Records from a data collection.
(* ===== verification/GatewayBursts.v ===== *)
(** * Judging messages together ([connectors/gateway_burst.go], [gateway_decision.go],
    [inbound_engagement.go], [runtime_messages.go], [runtime.go])

    The decision model is asked once about a burst of messages that one person sent into
    one conversation.  Each message carries a pointer to its decision, made at most once
    ([sync.Once]); a decision made with the burst is kept there, and a message that is
    judged later by itself asks the model then.  The pointers are a heap of cells; the
    decider is an interface whose law the decision model's reader satisfies. *)

From S2P Require Export ConversationTasks.

(** ** What an agent is shown ([runtime_messages.go], [runtime_attachments.go]) *)

Section shown.
Context `{UnicodeTables}.

Definition is_path_rune (character : Z) : bool :=
  between 97 122 character || between 48 57 character || (character =? 45) || (character =? 95).

Definition connectorSafePathSegment (value : string) : string :=
  let segment := Trim (of_runes (map (fun character => if is_path_rune character then character else 45)
    (runes (ToLower (TrimSpace value))))) ["-"%char; "_"%char] in
  if bool_decide (segment = "") then "unknown" else segment.

Definition attachmentMaterialID (attachment : InputAttachment) : string :=
  let platform := firstNonEmptyString [TrimSpace (Attachment_Platform attachment); "attachment"] in
  let fileID := TrimSpace (FileID attachment) in
  if negb (bool_decide (fileID = "")) then platform +:+ ":" +:+ fileID
  else platform +:+ ":" +:+ connectorSafePathSegment
         (firstNonEmptyString [Attachment_Path attachment; Filename attachment; URL attachment]).
(* ===== verification/Attachments.v ===== *)
(** * Files that come with messages ([connectors/runtime_attachments.go],
    [imported_attachment_writer.go], [sent_attachment_sources.go],
    [agentruntime/conversation_scope.go])

    Before an agent is launched, the files of a message are imported: the adapter fetches
    them (an argument), and they are written into the inbox of the requester's workspace,
    under a name that is free.  The workspace is a map of paths to contents; what the
    operating system refuses, and what a failed write leaves, are functions of the path.
    While the agent runs, a file the conversation mentions is looked up page by page in
    its history; the file of a reply of the agent itself is found by where it was sent
    from, which is remembered for the last 512 files. *)

From S2P Require Export GoBase64 GatewayBursts.

(** ** The scope of a conversation ([conversation_scope.go]) *)

Record ConversationResourceScope := MkResourceScope {
  Resource_Kind : string;
  Resource_PersonID : string;
  Resource : string;
  DefaultDirectoryPath : string;
}.

(** The fields of [ToolCatalogRequest] that are read. *)
Record ScopeRequest := MkScopeRequest {
  Scope_RequesterPersonID : string;
  Scope_ConversationID : string;
  Scope_ConversationType : string;
  Scope_ConversationChannelID : string;
  Scope_ConversationChannelName : string;
}.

TASK TO COMPLETE. Write out an exact transcription of the line with "if negb (bool_decide" and of each line after it; stop at the end of the records.

ANSWER SPACE.
  if negb (bool_decide (fileID = "")) then platform +:+ ":" +:+ fileID
  else platform +:+ ":" +:+ connectorSafePathSegment
         (firstNonEmptyString [Attachment_Path attachment; Filename attachment; URL attachment]).
(* ===== verification/Attachments.v ===== *)
(** * Files that come with messages ([connectors/runtime_attachments.go],
    [imported_attachment_writer.go], [sent_attachment_sources.go],
    [agentruntime/conversation_scope.go])

    Before an agent is launched, the files of a message are imported: the adapter fetches
    them (an argument), and they are written into the inbox of the requester's workspace,
    under a name that is free.  The workspace is a map of paths to contents; what the
    operating system refuses, and what a failed write leaves, are functions of the path.
    While the agent runs, a file the conversation mentions is looked up page by page in
    its history; the file of a reply of the agent itself is found by where it was sent
    from, which is remembered for the last 512 files. *)

From S2P Require Export GoBase64 GatewayBursts.

(** ** The scope of a conversation ([conversation_scope.go]) *)

Record ConversationResourceScope := MkResourceScope {
  Resource_Kind : string;
  Resource_PersonID : string;
  Resource : string;
  DefaultDirectoryPath : string;
}.

(** The fields of [ToolCatalogRequest] that are read. *)
Record ScopeRequest := MkScopeRequest {
  Scope_RequesterPersonID : string;
  Scope_ConversationID : string;
  Scope_ConversationType : string;
  Scope_ConversationChannelID : string;
  Scope_ConversationChannelName : string;
}.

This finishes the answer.